Marc Bouffard, senior bioinformatician, Montreal Heart Institute and Genome Quebec Pharmacogenomics Center, has developed a data-analysis system called CASTOR QC (comprehensive analysis and storage) that solves some of the most common problems in the analysis of genomic data: data redundancy, data formatting, and the use of flat files.
“The idea is to move away from the old-school way of doing things,” says Bouffard. “With smaller studies, people have been able to look at their data—open a file, page down. With the newer studies, that’s just not practical. You really need to move to a data format that is optimized for computer or automated processing.”
Bouffard began developing CASTOR QC because the Montreal Heart Institute wanted a faster way to analyze data from a project examining the toxicity of statins and other lipid-lowering drugs. The project included 7,000 patients with a half-million SNPs each. The conventional analysis methods tended to be memory bound, only processing properly if the file could fit into memory.
Supercomputing solutions such as cloud computing offer some relief from this bottleneck. However, many genomic datasets including SNP studies and next-generation sequencing produce datasets so large that the bandwidth limits the transfer of data into and out of the database.
“We basically started from the beginning and looked at the data to find a way to store it without losing any information in a format that is optimized for analysis,” says Bouffard. “So far the results are very good.” A side benefit of this more efficient method of analyzing data is that the datasets are much smaller—as little as 15% of the original size—which reduces the cost of data storage.
A presentation by Joshua Millstein, Ph.D., biostatistics, senior scientist, statistical genetics, Sage Bionetworks, will show how integrative genomics can be used to intensively characterize psychiatric phenotypes in sleep disorders in a genome-wide microarray expression study, with the ultimate goal of identifying targets and biomarkers for therapy. Dr. Millstein used a line of inbred mice to identify genes that associate with a sleep trait that is also associated with depression.

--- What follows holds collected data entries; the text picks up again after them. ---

Lemma filter_key_present {A} (l : list (Z * A)) k v :
  NoDup l.*1 → (k, v) ∈ l → filter (λ x, x.1 = k) l = [(k, v)].
Proof.
  induction l as [|[k' v'] l IH]; intros Hnd Hin; [by apply elem_of_nil in Hin|].
  rewrite fmap_cons in Hnd. apply NoDup_cons in Hnd as [Hk' Hnd]. simpl in Hk'.
  apply elem_of_cons in Hin as [Heq|Hin].
  - simplify_eq. rewrite filter_cons_True by done.
    by rewrite filter_key_absent.
  - rewrite filter_cons_False; [by apply IH|].
    simpl. intros ->. apply Hk'. apply list_elem_of_fmap. by exists (k, v).
Qed.

Lemma filter_scan_key {A} (t : gmap Z A) (v : value) :
  filter (λ r, v = VInt r.1) (scan t)
  = match v with
    | VInt k => match t !! k with Some r => [(k, r)] | None => [] end
    | VText _ => []
    end.
Proof.
  destruct v as [k|s].
  - rewrite (list_filter_iff _ (λ x, x.1 = k)) by (intros x; split; congruence).
    destruct (t !! k) as [r|] eqn:E.
    + apply filter_key_present; [apply NoDup_scan_keys | by apply elem_of_scan].
    + apply filter_key_absent. intros ([k' r] & Hk & Hin)%list_elem_of_fmap.
      simpl in Hk. subst. apply elem_of_scan in Hin. congruence.
  - apply filter_none. intros ? ? ?. done.
Qed.

Lemma join_residents_lookup db c :
  join_residents db c
  = match c_resident_id c with
    | VInt k => match residents db !! k with Some r => [(k, r)] | None => [] end
    | VText _ => []
    end.
Proof. apply filter_scan_key. Qed.

Lemma join_categories_lookup db c :
  join_categories db c
  = match c_category_id c with
    | VInt k => match service_categories db !! k with Some sc => [(k, sc)] | None => [] end
    | VText _ => []
    end.
Proof. apply filter_scan_key. Qed.

(** Removing a key from a table removes its row from the scan. *)
Lemma scan_delete {A} (t : gmap Z A) k :
  scan (delete k t) = filter (λ x, x.1 ≠ k) (scan t).
Proof.
  apply (StronglySorted_unique_strong key_le).
  - intros [k1 v1] [k2 v2] H1 H2 Hle1 Hle2. unfold key_le in *. simpl in *.
    assert (k1 = k2) as -> by lia.
    apply elem_of_scan in H1. apply list_elem_of_filter in H2 as [_ H2].
    apply elem_of_scan in H2. apply lookup_delete_Some in H1 as [_ H1]. congruence.
  - apply scan_sorted.
  - apply StronglySorted_filter, scan_sorted.
  - apply NoDup_Permutation.
    + apply NoDup_scan.
    + apply NoDup_filter, NoDup_scan.
    + intros [k' v]. rewrite list_elem_of_filter, !elem_of_scan, lookup_delete_Some.
      simpl. intuition congruence.
Qed.

(** ** The latest-status relation *)

Lemma elem_of_partition_rows k logs e :
  e ∈ partition_rows k logs ↔ l_complaint_id e = k ∧ e ∈ logs.*2.
Proof.
  unfold partition_rows. by rewrite elem_of_order_by, list_elem_of_filter.
Qed.

Lemma filter_rn_imap_later {A} (f : A → nat → sl_row) (P : sl_row → Prop)
    `{!∀ x, Decision (P x)} (l : list A) (n : nat) :
  (∀ e i, sl_rn (f e i) = i) → (1 < n)%nat →
  filter (λ sl, P sl ∧ sl_rn sl = 1%nat) (imap (λ i e, f e (n + i)%nat) l) = [].
Proof.
  intros Hf. revert n. induction l as [|x l IH]; intros n Hn; [done|].
  rewrite imap_cons. rewrite filter_cons_False by (rewrite Hf; lia).
  rewrite <-(IH (S n)) by lia. f_equal. apply imap_ext. intros i y _. simpl.
  f_equal. lia.
Qed.

(** Of a numbered partition the join keeps the first row only. *)
Lemma filter_numbered k k' logs :
  filter (λ sl, k' = sl_complaint_id sl ∧ sl_rn sl = 1%nat) (numbered k logs)
  = if decide (k = k') then take 1 (numbered k logs) else [].
Proof.
  unfold numbered.
  pose proof (elem_of_partition_rows k logs) as Hel.
  destruct (partition_rows k logs) as [|e l]; [by case_decide|].
  assert (l_complaint_id e = k) as Hk by (apply Hel; left).
  rewrite imap_cons. simpl.
  pose proof (filter_rn_imap_later
    (λ e i, SlRow (l_complaint_id e) (status e) (status_date e) i)
    (λ sl, k' = sl_complaint_id sl) l 2) as Hl.
  simpl in Hl.
  case_decide as Hkk.
  - rewrite filter_cons_True by (simpl; split; congruence).
    f_equal. apply Hl; [done|lia].
  - rewrite filter_cons_False by (simpl; intros [? _]; congruence).
    apply Hl; [done|lia].
Qed.

Lemma bind_select {A B} `{EqDecision A} (f : A → list B) (ks : list A) (k : A) :
  NoDup ks →
  (ks ≫= λ x, if decide (x = k) then f x else []) = if decide (k ∈ ks) then f k else [].
Proof.
  induction ks as [|x ks IH]; intros Hnd; [done|].
  apply NoDup_cons in Hnd as [Hx Hnd]. rewrite bind_cons, IH by done.
  destruct (decide (x = k)) as [->|Hne].
  - rewrite decide_False by done. rewrite decide_True by left. by rewrite app_nil_r.
  - simpl. destruct (decide (k ∈ ks)) as [Hin|Hnin].
    + rewrite decide_True by (by right). done.
    + rewrite decide_False; [done|]. intros [?|?]%elem_of_cons; congruence.
Qed.

Lemma filter_bind {A B} (P : B → Prop) `{!∀ x, Decision (P x)}
    (f : A → list B) (l : list A) :
  filter P (l ≫= f) = l ≫= (λ x, filter P (f x)).
Proof.
  induction l as [|x l IH]; [done|]. by rewrite !bind_cons, filter_app, IH.
Qed.

(** The join on the latest status keeps, for a complaint, the first row of
    its partition sorted by date, latest first. *)
Lemma join_latest_take db cid :
  join_latest db cid = take 1 (numbered (VInt cid) (scan (status_logs db))).
Proof.
  unfold join_latest, latest_status_subquery. cbv zeta.
  rewrite filter_bind.
  erewrite list_bind_ext; [|intros k; apply filter_numbered|reflexivity].
  rewrite (bind_select (λ k, take 1 (numbered k (scan (status_logs db)))))
    by apply NoDup_remove_dups.
  case_decide as Hin; [done|].
  unfold numbered.
  pose proof (elem_of_partition_rows (VInt cid) (scan (status_logs db))) as Hel.
  destruct (partition_rows _ _) as [|e l]; [done|].
  exfalso. apply Hin. apply elem_of_remove_dups.
  destruct (Hel e) as [[Hk He] _]; [left|].
  apply list_elem_of_fmap in He as ([i e'] & -> & He).
  apply list_elem_of_fmap. by exists (i, e').
Qed.

Lemma join_latest_head db cid :
  join_latest db cid
  = match head (partition_rows (VInt cid) (scan (status_logs db))) with
    | Some e => [SlRow (l_complaint_id e) (status e) (status_date e) 1]
    | None => []
    end.
Proof.
  rewrite join_latest_take. unfold numbered.
  destruct (partition_rows _ _) as [|e l]; [done|]. by rewrite imap_cons.
Qed.

Lemma current_status_head db cid :
  current_status db cid
  = status <$> head (partition_rows (VInt cid) (scan (status_logs db))).
Proof.
  unfold current_status. rewrite join_latest_head.
  by destruct (head (partition_rows _ _)).
Qed.

(** ** Complaints without status events *)

(** The events of a complaint are the rows of the log that refer to it. *)
Lemma elem_of_events_of db cid e :
  e ∈ events_of db cid ↔
    l_complaint_id e = VInt cid ∧ ∃ i, status_logs db !! i = Some e.
Proof.
  unfold events_of. rewrite list_elem_of_filter.
  split; intros [Hk He]; (split; [done|]).
  - apply list_elem_of_fmap in He as ([i e'] & -> & He). exists i. by apply elem_of_scan.
  - destruct He as [i He]. apply list_elem_of_fmap. exists (i, e). split; [done|].
    by apply elem_of_scan.
Qed.

Lemma partition_rows_events db cid :
  partition_rows (VInt cid) (scan (status_logs db))
  = order_by (desc status_date) (events_of db cid).
Proof. reflexivity. Qed.

Lemma join_latest_no_event db cid :
  events_of db cid = [] → join_latest db cid = [].
Proof.
  intros Hno. rewrite join_latest_head, partition_rows_events, Hno. done.
Qed.

Lemma bind_filter_skip {A B} (P : A → Prop) `{!∀ x, Decision (P x)}
    (f : A → list B) (l : list A) :
  (∀ x, ¬ P x → f x = []) → filter P l ≫= f = l ≫= f.
Proof.
  intros Hf. induction l as [|x l IH]; [done|].
  rewrite bind_cons. destruct (decide (P x)).
  - rewrite filter_cons_True by done. by rewrite bind_cons, IH.
  - rewrite filter_cons_False by done. rewrite Hf by done. done.
Qed.

Lemma bind_nil_r {A B} (l : list A) : l ≫= (λ _, @nil B) = [].
Proof. induction l as [|x l IH]; [done|]. by rewrite bind_cons, IH. Qed.

(** A comprehension over the complaints does not see a complaint whose
    contribution is empty. *)
Lemma scan_delete_bind {B} (db : database) cid (f : Z * complaint → list B) :
  (∀ c, f (cid, c) = []) →
  scan (delete cid (complaints db)) ≫= f = scan (complaints db) ≫= f.
Proof.
  intros Hf. rewrite scan_delete. apply bind_filter_skip.
  intros [k c] Hk. simpl in Hk. apply dec_stable in Hk as ->. apply Hf.
Qed.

“We’re also placing these genes in the context of cell-wide networks of gene expression and identifying regions of these networks that are associated with clinical traits of interest. In this way we can place these genes in the context of global expression and determine whether they’re likely to cause cell-wide changes in expression or influence important genes,” says Dr. Millstein.
To perform the data analysis, the team built co-expression networks using soft thresholds to determine relationships between genes, and to identify co-expressed modules—groups of genes that tend to be expressed as a group between individuals. Bayesian modeling techniques incorporated genotype information. They also used a causal driver method, a network-based approach to identify nodes in the network that influence other nodes.
Collecting the data involved a labor-intensive quality-control methodology. The EEG and EMG sleep data was collected over a period of 48 hours for each mouse, but the experiment spanned the course of an entire year. This meant a scientist had to check each dataset to ensure that it mapped correctly, and follow up on any unusual patterns. RNA quality was crucial, because RNA degrades rapidly. “The standard expression in statistics is garbage in, garbage out. It’s very hard to generate a high-integrity dataset with so many components. Every component needs to be high quality for the end result to be reliable,” says Dr. Millstein.